Dodatkowo każdy rozdział oprócz ogólnego opisu problemu z przykładami zachowań zawiera także informacje w jaki sposób radzić sobie z danym "urazem", kuracje pomagające radzić sobie w określonej sytuacji, ćwiczenia, podsumowanie kuracji oraz wytyczne dotyczące tego, kiedy należy skonsultować się ze specjalistą.

Autor bardzo poważnie podchodzi do tematu i stara się przekazać czytelnikowi jak najwięcej, a wszystkie zagadnienia opisuje w taki sposób, że czujemy się jak podczas terapii. 

Osobiście ciężko mi ocenić tę książkę jako całość. Pewne rozdziały zainteresowały mnie bardziej, inne- nieco mniej, ale chyba o to właśnie chodzi w tego typu książkach, by wyciągnąć z nich to, co dla nas samych jest w danej chwili najpotrzebniejsze, bo nie oszukujmy się, nie ma na świecie osoby, która nigdy w życiu nie została w żaden sposób zraniona, odrzucona, nie straciła nikogo bliskiego czy nie czuła się samotna. 
Autor w swojej książce porusza problemy, które każdego z nas dotykają na co dzień, a nie tylko skrajne przypadki  co jest bardzo ważne w tego typu lekturach.   
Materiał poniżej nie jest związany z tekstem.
Lemma overlap_scan seg es O lso : Forall2 agree es O → lines_of O lso → ∀ next rest off n oc,
  numbered next O → next + Z.of_nat (length O) = seg_last seg + 1 → O ≠ [] → 0 ≤ next → seg_last seg < two64 →
  oc_at seg next es oc →
  ∃ oc', scan_loop overlap_line (ended lso ++ rest) off n (oc, -1) =
    ((oc', off + Z.of_nat (length (unlines lso))), Some (ScanFn SStop)).
Proof.
  intros Ha. revert lso. induction Ha as [|e t es O Het Ha IH]; intros lso Hl next rest off n oc Hn Hlen Hne H0 Hb Hoc; [done|].
  inversion Hl as [|t' l O' ls Hl1 Hls]; subst. destruct Hn as [Hn1 Hn2]. cbn [length] in Hlen.
  change (ended (l :: ls) ++ rest) with ((l ++ [10]) :: ended ls ++ rest). rewrite (scan_line _ t) by done.
  subst next. destruct (oc_check_at seg t e es oc) as (oc' & Hc & Hoc'); [done|done|].
  unfold overlap_line at 1. rewrite (lo_decode t l Hl1). cbn [fst snd]. rewrite Hc.
  assert (off + (Z.of_nat (length l) + 1) + Z.of_nat (length (unlines ls)) = off + Z.of_nat (length (unlines (l :: ls)))) as Eo.
  { rewrite unlines_cons, length_app. cbn [length]. lia. }
  destruct O as [|t2 O].
  - inversion Hls; subst. cbn [length] in Hlen. rewrite (proj2 (Z.eqb_eq _ _)) by lia.
    exists oc'. rewrite <- Eo. cbn [unlines map concat length]. by rewrite Z.add_0_r.
  - cbn [length] in Hlen. rewrite (proj2 (Z.eqb_neq _ _)) by lia. rewrite u64_small in Hoc' by lia.
    destruct (IH ls Hls (Seq t + 1) rest (off + (Z.of_nat (length l) + 1)) (n + 1) oc') as (o & ->); try done; [cbn [length]; lia|lia|].
    exists o. by rewrite Eo.
Qed.

Lemma reconcile_overlap d path S A h B : Forall storable (A ++ h :: B) → linked 0 [] (sealed_events S ++ A ++ h :: B) →
  Seq h < two64 → overlapped path S A h B d →
  reconcile_from d (store (A ++ h :: B)) (new_segment S h) = Ok (Some (Z.of_nat (length (store (A ++ [h]))))).
Proof.
  intros Hst Hch Hb [[Hl Hs] Hf]. destruct (seal_numbered_A S A h B Hch) as [Hn Hlen].
  apply Forall_app in Hs as [_ [(Hc & ls & Hls & Hseg) _]%Forall_cons]. cbn [fst snd] in *.
  unfold reconcile_from, scanLines, store. rewrite (tokens_lines (A ++ h :: B)) by (by apply lines_of_store).
  assert (∃ e0 A', A ++ h :: B = e0 :: A' ∧ ∃ O, A ++ [h] = e0 :: O) as (e0 & A' & E0 & O & EO).
  { destruct A as [|a A]; [by exists h, B; split; [|exists []]|by exists a, (A ++ h :: B); split; [|exists (A ++ [h])]]. }
  assert (storable e0) as He0 by (rewrite E0 in Hst; by inversion Hst).
  assert (Seq e0 = seal_first S) as Hseq0 by (rewrite EO in Hn; by destruct Hn).
  assert (scan_loop first_line (ended (map stored_line (A ++ h :: B))) 0 0 None = (Some e0, Some (ScanFn SStop))) as ->.
  { rewrite E0. cbn [map]. change (ended (stored_line e0 :: ?x)) with ((stored_line e0 ++ [10]) :: ended x).
    rewrite (scan_line _ e0) by (by apply storable_line). unfold first_line. by rewrite (lo_decode e0 _ (storable_line e0 He0)). }
  cbn [scan_result]. rewrite length_app in Hlen. cbn [length] in Hlen.
  rewrite (proj2 (Z.ltb_ge (seg_last (new_segment S h)) (Seq e0))) by (cbn; lia).
  rewrite (proj2 (Z.ltb_ge (Seq e0) (seg_first (new_segment S h)))) by (cbn; lia).
  pose proof (sealed_form_agree A h) as Hag. rewrite EO in Hag. inversion Hag as [|s0 x es y Has Hag' Es]; subst x y.
  rewrite <- Es in Hls. inversion Hls as [|x l y ls' Hl1 Hl2]; subst x y ls.
  destruct (overlap_open (new_segment S h) s0 es l ls' Hl1 Hl2) as (oc & Ho & Hoc).
  rewrite Hseg. destruct Has as [Hs0 _]. rewrite <- Hs0, Ho. cbn [mbind result_bind].
  change (A ++ h :: B) with (A ++ [h] ++ B). rewrite app_assoc, (map_app stored_line). unfold ended at 1. rewrite map_app.
  fold (ended (map stored_line (A ++ [h]))). pose proof Hst as Hst'. change (A ++ h :: B) with (A ++ [h] ++ B) in Hst'. rewrite app_assoc in Hst'.
  apply Forall_app in Hst' as [HAh _].
  destruct (overlap_scan (new_segment S h) (s0 :: es) (A ++ [h]) (map stored_line (A ++ [h]))) with
    (next := seal_first S) (rest := map (λ l, l ++ [10]) (map stored_line B)) (off := 0) (n := 0) (oc := oc) as (oc' & ->); try done.
  - rewrite Es. apply sealed_form_agree.
  - by apply lines_of_store.
  - cbn. rewrite length_app. cbn [length]. lia.
  - by destruct A.
  - unfold seal_first. lia.
  - by rewrite <- Hseq0, <- Hs0.
  - cbn [scan_result]. rewrite (proj2 (Z.ltb_ge _ _)) by lia. done.
Qed.

(** ** The ledger that [openLedger] builds *)

(** A directory that holds a record: the sealed run and the tail, proven. *)
Record holds_record (pubKey path : bytes) (d : dir) (S : list (segment * list Event)) (T : list Event) : Prop := {
  h_path : parseSegmentName path = None ∧ is_debris path = false;
  h_sealed : sealed_ok d S;
  h_tail : read_file d path = Some (store T);
  h_storable : Forall storable T;
  h_signed : Forall (proven pubKey false) T;
  h_chain : linked 0 [] (sealed_events S ++ T);
  h_bound : Z.of_nat (length (sealed_events S ++ T)) < two64;
}.

Lemma repr_holds pubKey l d S T : repr pubKey l d S T → holds_record pubKey (l_path l) d S T.
Proof. intros Hr. split; try apply Hr. rewrite <- (r_lastSeq _ _ _ _ _ Hr). apply Hr. Qed.

Definition opened_ledger (path : bytes) (S : list (segment * list Event)) (T : list Event) : Ledger :=
  set_file (set_last (fresh_ledger path S.*1 (Z.of_nat (length (sealed_events S))) (last_hash [] (sealed_events S)))
    (Z.of_nat (length (sealed_events S ++ T))) (last_hash [] (sealed_events S ++ T))) true.

Lemma opened_repr pubKey path d S T : holds_record pubKey path d S T → repr pubKey (opened_ledger path S T) d S T.
Proof. intros []. by split. Qed.

Lemma sealed_end_ok d S rest : sealed_ok d S → linked 0 [] (sealed_events S ++ rest) →
  sealed_end d S.*1 = Ok (Z.of_nat (length (sealed_events S)), last_hash [] (sealed_events S)).
Proof.
  intros [Hl Hs] Hch. unfold sealed_end. destruct (last S.*1) as [seg|] eqn:E.
  - rewrite <- (sealed_last S seg rest (stored_closes d S Hs) Hch E).
    destruct S as [|[seg' es] S _] using rev_ind; [done|]. rewrite fmap_app in E. cbn [fmap list_fmap fst] in E. rewrite last_snoc in E.
    injection E as ->. apply Forall_app in Hs as [_ [(Hc & ls & Hls & Hf) _]%Forall_cons]. cbn [fst snd] in *.
    rewrite Hf, (segmentEnd_ok seg es ls) by done. f_equal. f_equal. unfold sealed_events. rewrite fmap_app, concat_app. cbn.
    rewrite app_nil_r, last_hash_app. destruct Hc as [_ (h & Hh & _)]. unfold last_hash. by rewrite Hh.
  - apply last_None in E. by destruct S.
Qed.

Lemma readChainState_ok pubKey path d S T : holds_record pubKey path d S T →
  readChainState (fresh_ledger path S.*1 (Z.of_nat (length (sealed_events S))) (last_hash [] (sealed_events S))) (store T) =
    Ok (set_last (fresh_ledger path S.*1 (Z.of_nat (length (sealed_events S))) (last_hash [] (sealed_events S)))
      (Z.of_nat (length (sealed_events S ++ T))) (last_hash [] (sealed_events S ++ T))).
Proof.
  intros []. unfold readChainState, store. rewrite (tokens_lines T) by (by apply lines_of_store).
  apply linked_app in h_chain0 as [_ Hl]. rewrite length_app in h_bound0.
  rewrite (chain_state_ok _ _ T (map stored_line T)); [|by apply lines_of_store|].
  2:{ intros _ _ e He. destruct T as [|e' T]; [done|]. injection He as ->. destruct Hl as (H1 & H2 & _). cbn [length] in h_bound0.
      cbn [fresh_ledger sealedSeq sealedHash]. rewrite u64_small by lia. by rewrite H1. }
  cbn [mbind result_bind mret result_ret fresh_ledger lastSeq lastHash]. f_equal. f_equal.
  - destruct (last T) as [e|] eqn:E; cbn [fst]; [|apply last_None in E as ->; by rewrite app_nil_r].
    rewrite last_lookup in E. rewrite (linked_seq _ _ _ _ _ Hl E), length_app. destruct T; [done|]. cbn [length pred]. lia.
  - rewrite last_hash_app. symmetry. unfold last_hash at 1. by destruct (last T).
Qed.

(** The end of [openLedger], once the tail is reconciled. *)
Lemma open_reconciled pubKey d d' ds path stamp S T : sealed_ok d S → holds_record pubKey path d' S T →
  (match last S.*1 with
   | Some newest => reconcileTail all_ok (sweepDebris d) path stamp newest
   | None => (sweepDebris d, [sweepDebris d], Ok ())
   end) = (d', ds, Ok ()) →
  New all_ok d path stamp = (d', Ok (opened_ledger path S T)).
Proof.
  intros Hs Hh Hrec. unfold New, openLedger. cbn [all_ok negb].
  pose proof (sealed_ok_sweep d S Hs) as Hs'. rewrite (proj1 Hs').
  rewrite (sealed_end_ok _ S T Hs' (h_chain _ _ _ _ _ Hh)), Hrec.
  pose proof (h_tail _ _ _ _ _ Hh) as Hf. assert (d' !! path = Some (NFile (store T))) as Hd.
  { unfold read_file in Hf. destruct (d' !! path) as [[]|]; congruence. }
  rewrite Hd, Hf. by rewrite (readChainState_ok pubKey path d' S T Hh).
Qed.

Lemma holds_sweep pubKey path d S T : holds_record pubKey path d S T → holds_record pubKey path (sweepDebris d) S T.
Proof. intros []. split; try done; [by apply sealed_ok_sweep|]. rewrite read_file_sweep; [done|apply h_path0]. Qed.

(** Opening a directory that holds a record changes nothing but debris. *)
Lemma open_clean pubKey d path stamp S T : holds_record pubKey path d S T →
  New all_ok d path stamp = (sweepDebris d, Ok (opened_ledger path S T)).
Proof.
  intros Hh. pose proof (holds_sweep _ _ _ _ _ Hh) as Hh'. eapply open_reconciled; [apply Hh|exact Hh'|].
  destruct (last S.*1) as [newest|] eqn:E; [|reflexivity]. unfold reconcileTail. rewrite (h_tail _ _ _ _ _ Hh').
  rewrite reconcile_none; [reflexivity|apply Hh|]. by eapply after_sealed; [apply Hh|apply Hh|].
Qed.

(** Opening over an interrupted seal finishes it. *)
Lemma open_overlapped pubKey d path stamp S A h B : overlapped path S A h B d →
  parseSegmentName path = None ∧ is_debris path = false →
  Forall storable (A ++ h :: B) → Forall (proven pubKey false) (A ++ h :: B) →
  linked 0 [] (sealed_events S ++ A ++ h :: B) → Z.of_nat (length (sealed_events S ++ A ++ h :: B)) < two64 →
  ∃ d', New all_ok d path stamp = (d', Ok (opened_ledger path (S ++ [(new_segment S h, sealed_form A h)]) B)) ∧
    holds_record pubKey path d' (S ++ [(new_segment S h, sealed_form A h)]) B.
Proof.
  intros Ho Hp Hst Hsg Hch Hb. pose proof (same_sealed S A h B) as Hsame.
  destruct (seal_numbered_A S A h B Hch) as [_ Hlen]. rewrite !length_app in Hb. cbn [length] in Hb.
  assert (Seq h < two64) as Hbh by (unfold seal_first in Hlen; rewrite length_app in Hlen; cbn [length] in Hlen; lia).
  assert (overlapped path S A h B (sweepDebris d)) as Ho'.
  { destruct Ho as [Hs Hf]. split; [by apply sealed_ok_sweep|]. rewrite read_file_sweep; [done|apply Hp]. }
  destruct (replaceTail all_ok (sweepDebris d) path stamp (length (store (A ++ [h])))) as [[d' ds] r] eqn:E.
  destruct (replaceTail_states path S A h B Hp all_ok (sweepDebris d) stamp Ho' _ _ _ E) as [_ Hdone].
  assert (r = Ok ()) as -> by (unfold replaceTail in E; cbn in E; by injection E as _ _ <-).
  destruct (Hdone eq_refl) as [Hs Hf]. exists d'.
  assert (holds_record pubKey path d' (S ++ [(new_segment S h, sealed_form A h)]) B) as Hh.
  { split; try done.
    - by apply Forall_app in Hst as [_ [_ ?]%Forall_cons].
    - by apply Forall_app in Hsg as [_ [_ ?]%Forall_cons].
    - by eapply linked_same.
    - apply Forall2_length in Hsame. rewrite <- Hsame, !length_app. cbn [length]. lia. }
  split; [|done]. eapply open_reconciled; [apply Ho|exact Hh|].
  rewrite fmap_app. cbn [fmap list_fmap fst]. rewrite last_snoc. unfold reconcileTail. rewrite (proj2 Ho').
  rewrite (reconcile_overlap _ path S A h B) by done. by rewrite Nat2Z.id.
Qed.
End Torn.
Jednak mimo ciekawej tematyki i dobrego pióra dr Winch'a książkę czytałam bardzo długo, bo tematyka wbrew pozorom wcale nie jest łatwa i potrzeba czasu by przetrawić każdy przeczytany rozdział. To nie jest książka dla osób szukających rozrywki. Zdecydowanie polecam tę książkę każdemu, kto podchodzi poważnie do swojej emocjonalności i chce poświęcić trochę czas na pracę nad sobą, bo ta książka może dać naprawdę wiele dobrego, kiedy tylko w pełni skupimy się na jej treści.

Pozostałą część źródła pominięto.